(** ** The end of [task_mm_init] *)

Lemma set_task_step A fl tl s t pt tm tm' : tasks_inv A fl tl s → ts_tasks s !! t = Some tm → tkey tm' = tkey tm →
  let s' := set_tasks_mem (insert t tm') s in
  tasks_inv A fl tl s' ∧ tframe t 0 0 fl tl pt s fl tl pt s'.
Proof.
  intros I E Ek s'. injection Ek as Ek1 Ek2.
  assert (Hk : ∀ t', tkey <$> ts_tasks s' !! t' = tkey <$> ts_tasks s !! t').
  { intros t'. unfold s'. cbn. destruct (decide (t = t')) as [<-|]; [|by rewrite list_lookup_insert_ne].
    rewrite list_lookup_insert_eq, E by (by eapply lookup_lt_Some). cbn. unfold tkey. by rewrite Ek1, Ek2. }
  assert (Hptr : ∀ t', mm_ptr s' t' = mm_ptr s t' ∧ t_pagetable <$> ts_tasks s' !! t' = t_pagetable <$> ts_tasks s !! t').
  { intros t'. specialize (Hk t'). unfold mm_ptr. destruct (ts_tasks s' !! t'), (ts_tasks s !! t'); cbn in *; try done.
    injection Hk as -> ->. done. }
  split.
  - destruct I as [I1 I2 I3 I4 I5 I6 I7 I8]. split; try done.
    + intros t' a Ha. destruct (I5 t' a Ha) as [S1 S2 S3 S4 S5 S6 S7]. split; try done.
      * by rewrite (proj2 (Hptr t')).
      * by rewrite (proj1 (Hptr t')).
    + intros t1 t2 o. rewrite !(proj1 (Hptr _)). apply I7.
  - split; try done; [|cbn; lia]. exists [], []. split; [done|]. split; [by apply mgrow_refl|by left].
Qed.
Lemma tframe_pre t k j fl tl pt s fl' tl' pt' s' s1 : tframe t 0 0 fl tl pt s fl tl pt s1 →
  tframe t k j fl tl pt s1 fl' tl' pt' s' → tframe t k j fl tl pt s fl' tl' pt' s'.
Proof. intros F1 F2. exact (tframe_trans _ 0 k 0 j _ _ _ _ _ _ _ _ _ _ _ _ F1 F2). Qed.

(** [svmmap] of a page whose tables are there. *)
Lemma map_keep lv x i j va pa attr ut root pt m p : pt_inv root pt p → pt !! x = Some i →
  pt !! (x ++ [va_level va (S lv)]) = Some j →
  map_levels (S lv) (paddr_of i) va pa attr 0 ut (m, p) = map_levels lv (paddr_of j) va pa attr 0 ut (m, p).
Proof.
  intros P Hx Hj. pose proof (va_level_idx va (S lv)) as Hk. set (k := va_level va (S lv)) in *.
  destruct (pt_page _ _ _ P x i Hx) as [Hi _]. destruct (pt_page _ _ _ P _ _ Hj) as [Hjn _].
  destruct (table_pte j Hjn) as (_ & Hvv & _ & Hpa). cbn [map_levels]. fold k.
  destruct (Z.eqb_spec (Z.of_nat (S lv)) 0) as [|_]; [lia|]. run (ld64_entry i k m p Hi Hk).
  rewrite (pt_child _ _ _ P x k i j Hx Hj), Hvv. cbn [Z.eqb]. go. run (ld64_entry i k m p Hi Hk).
  by rewrite (pt_child _ _ _ P x k i j Hx Hj), Hpa.
Qed.
Lemma svmmap_present qa qp attr ut root pt m p i (va := qa * 2 ^ 12) : pt_inv root pt p →
  pt !! [va_level va 2; va_level va 1] = Some i → 0 ≤ qa → va + PGSIZE ≤ VA_TOP → 0 ≤ qp → qp * 2 ^ 12 + PGSIZE ≤ PHY_TOP →
  svmmap (paddr_of root) va (qp * 2 ^ 12) PGSIZE attr ut (m, p) =
    Ok tt (m, put_entry i (va_level va 0) (Z.lor (pte_of (qp * 2 ^ 12)) attr) p).
Proof.
  intros P Hi Hqa Hva Hqp Hpa. destruct (pt_path _ _ _ P [va_level va 2] (va_level va 1) i Hi) as (_ & _ & [j Hj]).
  destruct (pt_page _ _ _ P _ _ Hi) as [Hin _]. unfold va in *. unfold VA_TOP in Hva. change PHY_TOP with 0xA0000000 in Hpa.
  unfold svmmap, do_vmmap. unfold PGSIZE in *. change (2 ^ 12) with 4096 in *. rewrite !Z.mod_mul by done. cbn [Z.eqb negb orb].
  rewrite !u64_id by lia. unfold VA_TOP. change PHY_TOP with 0xA0000000.
  destruct (Z.ltb_spec 0x4000000000 (qa * 4096 + 4096)); [lia|].
  destruct (Z.ltb_spec 0xA0000000 (qp * 4096 + 4096)); [lia|]. cbn [orb]. change (S_PAGE =? S_PAGE) with true. cbv iota. go.
  assert (align_up (qa * 4096 + 4096) 4096 = (qa + 1) * 4096) as Eb.
  { change (align_up (qa * 4096 + 4096) 4096) with (align_up (qa * 4096 + 4096) (2 ^ 12)). rewrite align_up_eq by lia. change (2 ^ 12) with 4096.
    replace (qa * 4096 + 4096 + 4096 - 1) with ((qa + 1) * 4096 + 4095) by lia. rewrite Z.div_add_l by lia.
    change (4095 / 4096) with 0. lia. }
  rewrite Eb. unfold PGSIZE. rewrite Z.div_mul by lia. destruct (Z.to_nat (qa + 1)) as [|f] eqn:Ef; [lia|]. cbn [map_loop].
  destruct (Z.ltb_spec (qa * 4096) ((qa + 1) * 4096)); [|lia].
  assert (E : map_levels 2 (paddr_of root) (qa * 4096) (qp * 4096) attr S_PAGE ut (m, p) =
    Ok tt (m, put_entry i (va_level (qa * 4096) 0) (Z.lor (pte_of (qp * 4096)) attr) p)).
  { change S_PAGE with 0. rewrite (map_keep 1 [] root j _ _ _ _ root pt m p P (pt_root _ _ _ P) Hj).
    rewrite (map_keep 0 [va_level (qa * 4096) 2] j i _ _ _ _ root pt m p P Hj Hi). cbn [map_levels Z.of_nat Z.eqb].
    apply st64_entry; [done|apply va_level_idx]. }
  run E. rewrite u64_id by lia. replace (qa * 4096 + 4096) with ((qa + 1) * 4096) by lia.
  destruct f; cbn [map_loop]; by rewrite Z.ltb_irrefl.
Qed.
(** A store to a leaf entry of the task. *)
Lemma task_leaf_step A fl tl s t a x y i k v : tasks_inv A fl tl s → A !! t = Some a → sp_pt a !! [x; y] = Some i →
  idx k → 0 ≤ v < 2 ^ 64 → let s' := set_pm (mach_of s, put_entry i k v (pmem_of s)) s in
  tasks_inv A fl tl s' ∧ tframe t 0 0 fl tl (sp_pt a) s fl tl (sp_pt a) s' ∧
  ∀ a' b' c, idx c → leaf (sp_pt a) (pmem_of s') a' b' c = if decide (a' = x ∧ b' = y ∧ c = k) then v else leaf (sp_pt a) (pmem_of s) a' b' c.
Proof.
  intros I Ha Hi Hk Hv s'. pose proof (ti_space _ _ _ _ I t a Ha) as So.
  destruct (pt_leaf_store (sp_root a) (sp_pt a) (pmem_of s) x y i k v) as [P' L']; [apply So|by eapply inv_mem_ok, I|done..|].
  assert (F : tframe t 0 0 fl tl (sp_pt a) s fl tl (sp_pt a) s').
  { split; try done; [|cbn; lia|].
    - exists [], []. split; [done|]. split; [by apply mgrow_refl|by left].
    - intros n [Hn Hy]. split; [done|]. unfold s', pmem_of, put_entry. cbn. rewrite page_data_put, decide_False; [done|].
      intros ->. by apply (Hy [x; y]). }
  split; [|done]. rewrite <- (insert_id A t (MkSpace (sp_root a) (sp_pt a) (sp_vmas a))) by (by destruct a).
  eapply tasks_inv_next; try done.
  - apply pages_inv_entry; [apply I|done].
  - by eapply slots_inv_pages, (ti_vmas _ _ _ _ I).
  - apply So.
  - intros o Ho. split; [by apply (so_live _ _ _ _ So)|by left].
  - apply I.
Qed.
Lemma tf_heap t k j fl tl pt s fl' tl' pt' s' t' : tframe t k j fl tl pt s fl' tl' pt' s' → mm_heap s' t' = mm_heap s t'.
Proof.
  intros F. pose proof (tf_tasks _ _ _ _ _ _ _ _ _ _ _ F t') as Ft. unfold mm_heap, mm_ptr, mm_val. rewrite (tf_mms _ _ _ _ _ _ _ _ _ _ _ F).
  destruct (ts_tasks s' !! t'), (ts_tasks s !! t'); cbn in *; try done. by injection Ft as -> _.
Qed.
Lemma tf_ptb t k j fl tl pt s fl' tl' pt' s' t' tm : tframe t k j fl tl pt s fl' tl' pt' s' → ts_tasks s !! t' = Some tm →
  ∃ tm', ts_tasks s' !! t' = Some tm' ∧ tkey tm' = tkey tm.
Proof.
  intros F E. pose proof (tf_tasks _ _ _ _ _ _ _ _ _ _ _ F t') as Ft. rewrite E in Ft.
  destruct (ts_tasks s' !! t') as [tm'|]; [|done]. injection Ft as H1 H2. exists tm'. split; [done|]. unfold tkey. congruence.
Qed.
Lemma tf_other t k j fl tl pt s fl' tl' pt' s' t' : tframe t k j fl tl pt s fl' tl' pt' s' → t' ≠ t → tl !! t' = None → tl' !! t' = None.
Proof. intros [(n & nt & _ & [_ -> _ _] & _) _ _ _ _ _ _] Ht. rewrite give_lookup. by rewrite decide_False. Qed.
Lemma tf_length t k j fl tl pt s fl' tl' pt' s' : tframe t k j fl tl pt s fl' tl' pt' s' → length (ts_tasks s') = length (ts_tasks s).
Proof.
  intros F. pose proof (tf_tasks _ _ _ _ _ _ _ _ _ _ _ F) as Ft.
  assert (E : tkey <$> ts_tasks s' = tkey <$> ts_tasks s) by (apply list_eq; intros i; rewrite !list_lookup_fmap; apply Ft).
  apply (f_equal length) in E. by rewrite !length_fmap in E.
Qed.
(** The number of a page of virtual memory. *)
Lemma top_pages : TRAPFRAME = (2 ^ 26 - 2) * 2 ^ 12 ∧ TRAMPOLINE = (2 ^ 26 - 1) * 2 ^ 12.
Proof. done. Qed.
Lemma top_vaddr : vaddr TRAPFRAME ∧ vaddr TRAMPOLINE ∧ TRAPFRAME / 2 ^ 12 ≠ TRAMPOLINE / 2 ^ 12.
Proof. unfold vaddr. vm_compute. split_and!; congruence. Qed.
Lemma range_self va : in_range va 1 va.
Proof. unfold in_range. lia. Qed.
Lemma uaddr_range qa va : uaddr va → 2 ^ 26 - 2 ≤ qa → ¬ in_range (qa * 2 ^ 12) 1 va.
Proof.
  unfold uaddr, in_range. destruct top_pages as [-> _]. intros [H1 H2] Hqa [H3 _]. rewrite Z.div_mul in H3 by lia.
  apply (Z.mul_le_mono_nonneg_r _ _ (2 ^ 12)) in H3; [|lia]. pose proof (Z.mul_div_le va (2 ^ 12)). lia.
Qed.

(** The kernel stack and the page of the trap frame. *)
Lemma mm_kstack_step A fl tl s t a : tasks_inv A fl tl s → A !! t = Some a → (1 ≤ length fl)%nat →
  ∃ ks s' fl', (∀ X (g : unit → TM X), (let! page := on_page (alloc_page_for_task t) in
      set_task_mem t (λ x, MkTmem (t_mm x) (t_pagetable x) (t_ustack x) (paddr_of page + PGSIZE)) ;; g tt) s = g tt s') ∧
    let tl' := give (Some t) [ks] tl in
    tasks_inv A fl' tl' s' ∧ tframe t 1 0 fl tl (sp_pt a) s fl' tl' (sp_pt a) s' ∧ owns tl' t ks ∧
    t_kstack <$> ts_tasks s' !! t = Some (paddr_of ks + PGSIZE) ∧ t_ustack <$> ts_tasks s' !! t = t_ustack <$> ts_tasks s !! t ∧
    plain_page (sp_pt a) (pmem_of s') ks ∧ ∀ va, trans (sp_pt a) (pmem_of s') va = trans (sp_pt a) (pmem_of s) va.
Proof.
  intros I Ha Hfl. destruct fl as [|ks fl']; [cbn in Hfl; lia|].
  destruct (task_page_step A ks fl' tl s t a I Ha) as (s1 & E1 & I1 & F1 & _ & _ & _ & P1 & O1 & _ & T1).
  pose proof (so_ptb _ _ _ _ (ti_space _ _ _ _ I t a Ha)) as Hp. destruct (ts_tasks s !! t) as [tm|] eqn:Etm; [|done].
  assert (E1t : ts_tasks s1 !! t = Some tm).
  { by rewrite (on_page_tasks _ _ _ _ E1). }
  set (tm' := MkTmem (t_mm tm) (t_pagetable tm) (t_ustack tm) (paddr_of ks + PGSIZE)).
  destruct (set_task_step A fl' _ s1 t (sp_pt a) tm tm' I1 E1t eq_refl) as [I2 F2].
  exists ks, (set_tasks_mem (insert t tm') s1), fl'. split.
  { intros X g. run E1. by run (set_task_mem_ok t (λ x, MkTmem (t_mm x) (t_pagetable x) (t_ustack x) (paddr_of ks + PGSIZE)) s1 tm E1t). }
  assert (Hl : ts_tasks (set_tasks_mem (insert t tm') s1) !! t = Some tm').
  { cbn. apply list_lookup_insert_eq. by eapply lookup_lt_Some. }
  split; [done|]. split; [exact (tframe_trans _ _ _ _ _ _ _ _ _ _ _ _ _ _ _ _ _ F1 F2)|]. rewrite Hl. done.
Qed.
Lemma st64_page i v m p : (i < NPAGE)%nat → st64 (paddr_of i) v (m, p) = Ok tt (m, put_page i (put_at 8 0 v (page_data p i)) p).
Proof.
  intros Hi. destruct (pte_addr i 0 Hi) as (E1 & _); [unfold idx; lia|]. pose proof (st64_entry i 0 v m p Hi) as E.
  rewrite E1, Z.mul_0_r, Z.add_0_r in E. apply E. unfold idx. lia.
Qed.
(** The state after [task_mm_init] filled the user part of the space. *)
Record mm_ready (tr satp : Z) (tl : gmap nat (list nat)) (s : tms) (t : nat) (a : space) : Prop := {
  mr_trapframe : ∃ i, owns tl t i ∧ (∀ y, sp_pt a !! y ≠ Some i) ∧ get_at 8 0 (page_data (pmem_of s) i) = satp ∧
    trans (sp_pt a) (pmem_of s) TRAPFRAME = Z.lor (pte_of (paddr_of i)) PTE_R;
  mr_trampoline : trans (sp_pt a) (pmem_of s) TRAMPOLINE = Z.lor (pte_of tr) (Z.lor PTE_X PTE_R);
  mr_kstack : ∃ i, owns tl t i ∧ (∀ y, sp_pt a !! y ≠ Some i) ∧ t_kstack <$> ts_tasks s !! t = Some (paddr_of i + PGSIZE);
}.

* * * * * * * * *

Assigned task: If a line in the entries contains the word "tkey", copy that line out.

Response:
Lemma set_task_step A fl tl s t pt tm tm' : tasks_inv A fl tl s → ts_tasks s !! t = Some tm → tkey tm' = tkey tm →
  assert (Hk : ∀ t', tkey <$> ts_tasks s' !! t' = tkey <$> ts_tasks s !! t').
    rewrite list_lookup_insert_eq, E by (by eapply lookup_lt_Some). cbn. unfold tkey. by rewrite Ek1, Ek2. }
  ∃ tm', ts_tasks s' !! t' = Some tm' ∧ tkey tm' = tkey tm.
  destruct (ts_tasks s' !! t') as [tm'|]; [|done]. injection Ft as H1 H2. exists tm'. split; [done|]. unfold tkey. congruence.
  assert (E : tkey <$> ts_tasks s' = tkey <$> ts_tasks s) by (apply list_eq; intros i; rewrite !list_lookup_fmap; apply Ft).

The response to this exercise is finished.